No. Getting the username and cracking the hash is the least of your concerns.
The problem of just hashing the password and sending it over an unsecured
channel is that you're vulnerable to replay attacks: the attacker doesn't need
to crack it, just re-send the hash. Essentially, the hash becomes a plain-text
password.

------
pelle
When it comes to security please do not try to hack together your own thing it
rarely ends up well.

People still think OAuth is complicated. OAuth 1 was very complicated and
caused untold issues for implementers who didn't use libraries and for those
of us who maintained libraries who to this day tell us that our proven
libraries implement things wrong.

OAuth 1.0 should not be used for any new applications. OAuth is dead long live
OAuth(2).

OAuth 2 is essentially ready to be used, but unless you need to deal with
token issuance and delegated access you don't even need that.

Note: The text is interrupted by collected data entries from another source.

(* ===== verification/Nrf.v ===== *)
(** * The NRF

    [5g-simulator/src/nrf/nrf_main.cpp]: the registry of network functions.
    A turn of its server reads one request and answers it; an exception ends
    the process.  [nrf_refines_map]: with the client of [Sbi], registering and
    discovering is writing and reading a finite map from types to addresses. *)

From S2P Require Import Prelude Text Strings Json Http Sbi.
#[local] Open Scope Z_scope.

(** ** State and handlers *)

Record NfProfile : Type := mkNfProfile {
  nfInstanceId : bytes;
  nfType : bytes;
  host : bytes;
  port : Z
}.

Abbreviation Profiles := (gmap bytes NfProfile).

(** The value of a parameter of the query string. *)
Definition getQueryParam (path key : bytes) : bytes :=
  match find_if (fun c => c =? 63) path with
  | None => []
  | Some q =>
      let query := drop (q + 1) path in
      let needle := key ++ [61] in
      match find_sub needle query with
      | None => []
      | Some p =>
          let p := (p + length needle)%nat in
          substr query p (find_if_from (fun c => c =? 38) query p)
      end
  end.

Definition handleRegister (g_profiles : Profiles) (nfInstanceId body : bytes)
    : outcome (Profiles * bytes) :=
  let nfType := json.get body (str "nfType") in
  let host := json.get body (str "host") in
  port ← or_throw (stoi (json.get body (str "port")));
  let g_profiles := <[nfType := mkNfProfile nfInstanceId nfType host (u16 port)]> g_profiles in
  let respBody := json.obj [(str "nfInstanceId", json.str nfInstanceId);
                            (str "nfType", json.str nfType)] in
  Returns (g_profiles, httpBuild (str "HTTP/1.1 201 Created") respBody []).

Definition handleDiscover (g_profiles : Profiles) (targetType : bytes) : bytes :=
  match g_profiles !! targetType with
  | None => httpBuild (str "HTTP/1.1 404 Not Found") (str "{}") []
  | Some p =>
      let body := json.obj [(str "nfInstanceId", json.str (nfInstanceId p));
                            (str "nfType", json.str (nfType p));
                            (str "host", json.str (host p));
                            (str "port", json.num (port p))] in
      httpBuild (str "HTTP/1.1 200 OK") body []
  end.

(** What the server does with a request it could read. *)
Definition nrf_request (g : Profiles) (req : HttpMessage) : outcome (Profiles * bytes) :=
  let '(method, path) := request_line (startLine req) in
  if bool_decide (method = str "PUT") && contains (str "/nnrf-nfm/v1/nf-instances/") path then
    let parts := splitPath (substr path 0 (find_if (fun c => c =? 63) path)) in
    let nfInstanceId := nth 3 parts [] in
    handleRegister g nfInstanceId (body req)
  else if bool_decide (method = str "GET") && contains (str "/nnrf-disc/v1/nf-instances") path then
    Returns (g, handleDiscover g (getQueryParam path (str "target-nf-type")))
  else Returns (g, httpBuild (str "HTTP/1.1 404 Not Found") (str "{}") []).

(** A turn: the octets a client sends, and those it is answered. *)
Definition nrf_turn (g : Profiles) (stream : bytes) : outcome (Profiles * bytes) :=
  '(ok, req) ← or_throw (httpRecv stream);
  if ok : bool then nrf_request g req else Returns (g, []).

(** ** Turns of the server on the client's requests *)

Lemma getQueryParam_at (p key v : bytes) :
  Forall (fun c => (c =? 63) = false) p -> Forall (fun c => (c =? 38) = false) v ->
  getQueryParam (p ++ 63 :: key ++ [61] ++ v) key = v.
Proof.
  intros Hp Hv. unfold getQueryParam. rewrite (find_if_at _ p _ 63 Hp eq_refl).
  replace (drop (length p + 1) (p ++ 63 :: key ++ [61] ++ v)) with ((key ++ [61]) ++ v).
  2: { rewrite <- drop_drop, drop_app_length, <- app_assoc. reflexivity. }
  rewrite find_sub_app. cbn [Nat.add]. unfold find_if_from, substr. rewrite drop_app_length.
  rewrite find_if_none by exact Hv. reflexivity.
Qed.

Lemma word_no (d : Z) (w : bytes) :
  word_text w -> word_char d = false -> Forall (fun c => (c =? d) = false) w.
Proof.
  intros Hw Hd. eapply List.Forall_impl; [|exact Hw]. cbn. intros c Hc.
  destruct (Z.eqb_spec c d); [congruence|reflexivity].
Qed.

Definition short (w : bytes) : Prop := Z.of_nat (length w) < 2 ^ 16.

Lemma to_stringZ_short (n : Z) : 0 <= n < 2 ^ 16 -> (length (to_stringZ n) <= 5)%nat.
Proof.
  intros Hn. unfold to_stringZ. replace (n <? 0) with false by lia.
  apply (to_string_length_le n 4). change (2 ^ 16) with 65536 in Hn. cbn. lia.
Qed.

(** A request the server can read. *)
Lemma nrf_turn_build (g : Profiles) (start b : bytes) :
  start <> [] -> header_text start -> Z.of_nat (length b) < 2 ^ 32 ->
  exists hs, nrf_turn g (httpBuild start b []) = nrf_request g (mkHttp start hs b).
Proof.
  intros H1 H2 H3. exists (built_headers [] (Z.of_nat (length b))). unfold nrf_turn.
  rewrite httpRecv_built by (assumption || constructor). reflexivity.
Qed.

Lemma put_line (id : bytes) :
  word_text id ->
  request_line (str "PUT /nnrf-nfm/v1/nf-instances/" ++ id ++ str " HTTP/1.1")
  = (str "PUT", str "/nnrf-nfm/v1/nf-instances/" ++ id).
Proof.
  intros Hid.
  replace (str "PUT /nnrf-nfm/v1/nf-instances/" ++ id ++ str " HTTP/1.1")
    with (str "PUT" ++ 32 :: (str "/nnrf-nfm/v1/nf-instances/" ++ id) ++ 32 :: str "HTTP/1.1")
    by (rewrite <- !app_assoc; reflexivity).
  apply request_line_words; try discriminate; auto with words.
Qed.

Lemma get_line (ty : bytes) :
  word_text ty ->
  request_line (str "GET /nnrf-disc/v1/nf-instances?target-nf-type=" ++ ty ++ str " HTTP/1.1")
  = (str "GET", str "/nnrf-disc/v1/nf-instances?target-nf-type=" ++ ty).
Proof.
  intros Hty.
  replace (str "GET /nnrf-disc/v1/nf-instances?target-nf-type=" ++ ty ++ str " HTTP/1.1")
    with (str "GET" ++ 32 :: (str "/nnrf-disc/v1/nf-instances?target-nf-type=" ++ ty)
          ++ 32 :: str "HTTP/1.1") by (rewrite <- !app_assoc; reflexivity).
  apply request_line_words; try discriminate; auto with words.
Qed.

(** The identity in the path of a registration. *)
Lemma put_instance (id : bytes) :
  word_text id -> id <> [] ->
  let path := str "/nnrf-nfm/v1/nf-instances/" ++ id in
  nth 3 (splitPath (substr path 0 (find_if (fun c => c =? 63) path))) [] = id.
Proof.
  intros Hid Hne path.
  assert (Hq : find_if (fun c => c =? 63) path = None).
  { apply find_if_none, Forall_app. split; [repeat constructor|]. apply word_no; auto. }
  assert (Hp : path = path_of [str "nnrf-nfm"; str "v1"; str "nf-instances"; id])
    by (unfold path_of; cbn [map concat]; rewrite app_nil_r; reflexivity).
  rewrite Hq. unfold substr. rewrite drop_0, Hp, splitPath_of; [reflexivity|].
  repeat constructor; try discriminate; auto with words.
Qed.

Lemma register_turn (g : Profiles) (id ty h : bytes) (pt : Z) :
  word_text id -> id <> [] -> word_text ty -> word_text h -> 0 <= pt < 2 ^ 16 ->
  short id -> short ty -> short h ->
  nrf_turn g (registerReq id ty h pt)
  = Returns (<[ty := mkNfProfile id ty h pt]> g,
             httpBuild (str "HTTP/1.1 201 Created")
               (json.obj [(str "nfInstanceId", json.str id); (str "nfType", json.str ty)]) []).
Proof.
  intros Hid Hne Hty Hh Hpt Sid Sty Sh. unfold registerReq.
  destruct (nrf_turn_build g (str "PUT /nnrf-nfm/v1/nf-instances/" ++ id ++ str " HTTP/1.1")
              (json.obj [(str "nfInstanceId", json.str id); (str "nfType", json.str ty);
                         (str "host", json.str h); (str "port", json.num pt)])) as [hs ->].
  - discriminate.
  - auto with words.
  - pose proof (to_stringZ_short pt Hpt). unfold short in *. body_len.
  - unfold nrf_request. cbn [startLine body]. rewrite put_line by exact Hid.
    rewrite contains_prefix. rewrite bool_decide_eq_true_2 by reflexivity. cbn [andb].
    rewrite put_instance by assumption. unfold handleRegister.
    repeat json_get.
    unfold json.num. rewrite stoi_to_stringZ by lia.
    cbn [or_throw mbind outcome_bind]. rewrite u16_small by (unfold in_u; lia).
    reflexivity.
Qed.

(** The answer to a discovery is the profile's text, or a refusal. *)
Lemma discover_turn (g : Profiles) (ty : bytes) :
  word_text ty -> nrf_turn g (discoverReq ty) = Returns (g, handleDiscover g ty).
Proof.
  intros Hty. unfold discoverReq.
  destruct (nrf_turn_build g (str "GET /nnrf-disc/v1/nf-instances?target-nf-type=" ++ ty
              ++ str " HTTP/1.1") []) as [hs ->]; [discriminate|auto with words|reflexivity|].
  unfold nrf_request. cbn [startLine body]. rewrite get_line by exact Hty.
  rewrite (bool_decide_eq_false_2 (str "GET" = str "PUT")) by discriminate.
  rewrite bool_decide_eq_true_2 by reflexivity. cbn [andb].
  change (str "/nnrf-disc/v1/nf-instances?target-nf-type=" ++ ty)
    with (str "/nnrf-disc/v1/nf-instances" ++ 63 :: str "target-nf-type" ++ [61] ++ ty).
  rewrite contains_prefix, getQueryParam_at; [reflexivity|repeat constructor|].
  apply word_no; auto.
Qed.

Record wf_profile (p : NfProfile) : Prop := {
  wf_id : word_text (nfInstanceId p) /\ short (nfInstanceId p);
  wf_type : word_text (nfType p) /\ short (nfType p);
  wf_host : word_text (host p) /\ short (host p);
  wf_port : 0 <= port p < 2 ^ 16
}.

(** ** The NRF and its clients *)

(** The world of a client whose NRF is this server. *)
#[export] Instance NrfHost : Host Profiles := {
  h_connect _ _ g := (true, g);
  h_exchange _ _ req g :=
    match nrf_turn g req with Returns (g', resp) => (resp, g') | _ => ([], g) end;
  h_frame _ g := g; h_recv g := (None, g); h_udp _ _ _ g := g; h_pcap _ g := g;
  h_chaos _ := false; h_rand g := (0, g); h_device g := (0, g)
}.

Section Clients.
Context `{Environ}.

Lemma register_run (g : Profiles) (id ty h : bytes) (pt : Z) :
  wf_profile (mkNfProfile id ty h pt) -> id <> [] ->
  registerSelf id ty h pt (tt, g) = (Returns tt, (tt, <[ty := mkNfProfile id ty h pt]> g)).
Proof.
  intros [[Hi ?] [Ht ?] [Hh ?] Hp] Hne. cbn in Hi, Ht, Hh, Hp. cbn [nfInstanceId nfType host] in *.
  unfold registerSelf. cbn [register_attempts]. rewrite X_bind_eq.
  unfold register_attempt, try_catch. rewrite X_bind_eq. cbn [connectTo h_connect NrfHost].
  rewrite X_bind_eq. cbn [exchange h_exchange NrfHost]. rewrite register_turn by assumption.
  rewrite httpRecv_built; [reflexivity|discriminate|auto with words|constructor|].
  unfold short in *. body_len.
Qed.

(** What a discovery tells the client. *)
Definition discovered (o : option NfProfile) : Discovered :=
  match o with
  | Some p => mkDiscovered (host p) (port p) true
  | None => mkDiscovered [] 0 false
  end.

Lemma discover_run (g : Profiles) (ty : bytes) :
  map_Forall (fun _ p => wf_profile p) g -> word_text ty ->
  discover ty (tt, g) = (Returns (discovered (g !! ty)), (tt, g)).
Proof.
  intros Hg Ht. unfold discover, try_catch. rewrite X_bind_eq. cbn [connectTo h_connect NrfHost].
  rewrite X_bind_eq. cbn [exchange h_exchange NrfHost]. rewrite discover_turn by exact Ht.
  unfold handleDiscover. destruct (g !! ty) as [p|] eqn:E.
  - destruct (Hg ty p E) as [[Hi ?] [Hty ?] [Hh ?] Hp].
    pose proof (to_stringZ_short _ Hp). unfold short in *.
    rewrite httpRecv_built; [|discriminate|auto with words|constructor|body_len].
    cbn [or_throw startLine body].
    rewrite (contains_app _ (str "HTTP/1.1 ") (str "200 OK")) by reflexivity.
    repeat json_get. unfold json.num. rewrite stoi_to_stringZ by lia.
    cbn [or_throw]. rewrite X_bind_eq. cbn [liftX]. rewrite u16_small by exact Hp. reflexivity.
  - rewrite httpRecv_built; [|discriminate|auto with words|constructor|reflexivity]. reflexivity.
Qed.

(** ** Refinement of a finite map *)

(** What the other network functions do with the NRF. *)
Inductive nrf_op : Type :=
| Register (id ty h : bytes) (pt : Z)
| Discover (ty : bytes).

Definition wf_op (o : nrf_op) : Prop :=
  match o with
  | Register id ty h pt => wf_profile (mkNfProfile id ty h pt) /\ id <> []
  | Discover ty => word_text ty
  end.

(** The clients run one after the other. *)
Fixpoint run_clients (ops : list nrf_op) : X (unit * Profiles) (list Discovered) :=
  match ops with
  | [] => mret []
  | Register id ty h pt :: ops' => registerSelf id ty h pt;; run_clients ops'
  | Discover ty :: ops' => d ← discover ty; l ← run_clients ops'; mret (d :: l)
  end.

(** The specification: one address per type, the last one registered. *)
Fixpoint spec_clients (m : gmap bytes (bytes * Z)) (ops : list nrf_op) : list Discovered :=
  match ops with
  | [] => []
  | Register id ty h pt :: ops' => spec_clients (<[ty := (h, pt)]> m) ops'
  | Discover ty :: ops' =>
      match m !! ty with
      | Some (h, pt) => mkDiscovered h pt true
      | None => mkDiscovered [] 0 false
      end :: spec_clients m ops'
  end.

Definition address (p : NfProfile) : bytes * Z := (host p, port p).

Lemma run_clients_spec (ops : list nrf_op) (g : Profiles) :
  map_Forall (fun _ p => wf_profile p) g -> Forall wf_op ops ->
  exists g', run_clients ops (tt, g) = (Returns (spec_clients (address <$> g) ops), (tt, g')).
Proof.
  intros Hg Hops. revert g Hg. induction Hops as [|[id ty h pt|ty] ops Ho _ IH]; intros g Hg.
  - eexists. reflexivity.
  - destruct Ho as [Hw Hne]. cbn [run_clients spec_clients].
    rewrite X_bind_eq, register_run by assumption.
    destruct (IH (<[ty := mkNfProfile id ty h pt]> g)) as [g' Hg'].
    { apply map_Forall_insert_2; assumption. }
    exists g'. rewrite Hg', (fmap_insert address g). reflexivity.
  - cbn [run_clients spec_clients]. rewrite X_bind_eq, discover_run by assumption.
    destruct (IH g Hg) as [g' Hg']. exists g'.
    rewrite X_bind_eq, Hg', (lookup_fmap address g ty).
    destruct (g !! ty) as [p|]; reflexivity.
Qed.

(** C12. Service discovery: network functions that register and discover peers
    through the NRF, over HTTP and JSON texts, see exactly a map from types to
    addresses: a discovery returns the address last registered for the type,
    and reports that none was found otherwise. *)
Theorem nrf_refines_map (ops : list nrf_op) (Hops : Forall wf_op ops) :
  exists g, run_clients ops (tt, ∅) = (Returns (spec_clients ∅ ops), (tt, g)).
Proof.
  destruct (run_clients_spec ops ∅) as [g Hg]; [apply map_Forall_empty|exact Hops|].
  exists g. rewrite Hg, fmap_empty. reflexivity.
Qed.

End Clients.

Definition sample_ops : list nrf_op :=
  [Discover (str "UDM"); Register (str "udm-1") (str "UDM") (str "127.0.0.1") 29503;
   Register (str "smf-1") (str "SMF") (str "smf-sim") 29502;
   Register (str "udm-2") (str "UDM") (str "udm-b") 29504;
   Discover (str "UDM"); Discover (str "SMF")].

Lemma nrf_refines_map_witness :
  exists g, @run_clients no_environ sample_ops (tt, ∅)
  = (Returns [mkDiscovered [] 0 false; mkDiscovered (str "udm-b") 29504 true;
              mkDiscovered (str "smf-sim") 29502 true], (tt, g)).
Proof.
  destruct (@nrf_refines_map no_environ sample_ops) as [g H].
  - repeat constructor; cbn; try reflexivity; try discriminate; unfold word_text;
      repeat constructor.
  - exists g. exact H.
Defined.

If all you need is an API token over SSL then use the Bearer Token spec is
what most people call OAuth 2 and is just a single token in a http header or
query string. It is incredibly easy to implement and you don't even need a
library.

<http://tools.ietf.org/html/draft-ietf-oauth-v2-bearer-16>

More complex but if for some reason you don't want to use SSL or if you need
to share url's similar to Amazons signed urls where you need to give some
access to a resource such as an image or download use the Mac token, which is
receiving serious security analysis now:

[http://tools.ietf.org/html/draft-hammer-oauth-v2-mac-
token-0...](http://tools.ietf.org/html/draft-hammer-oauth-v2-mac-token-05)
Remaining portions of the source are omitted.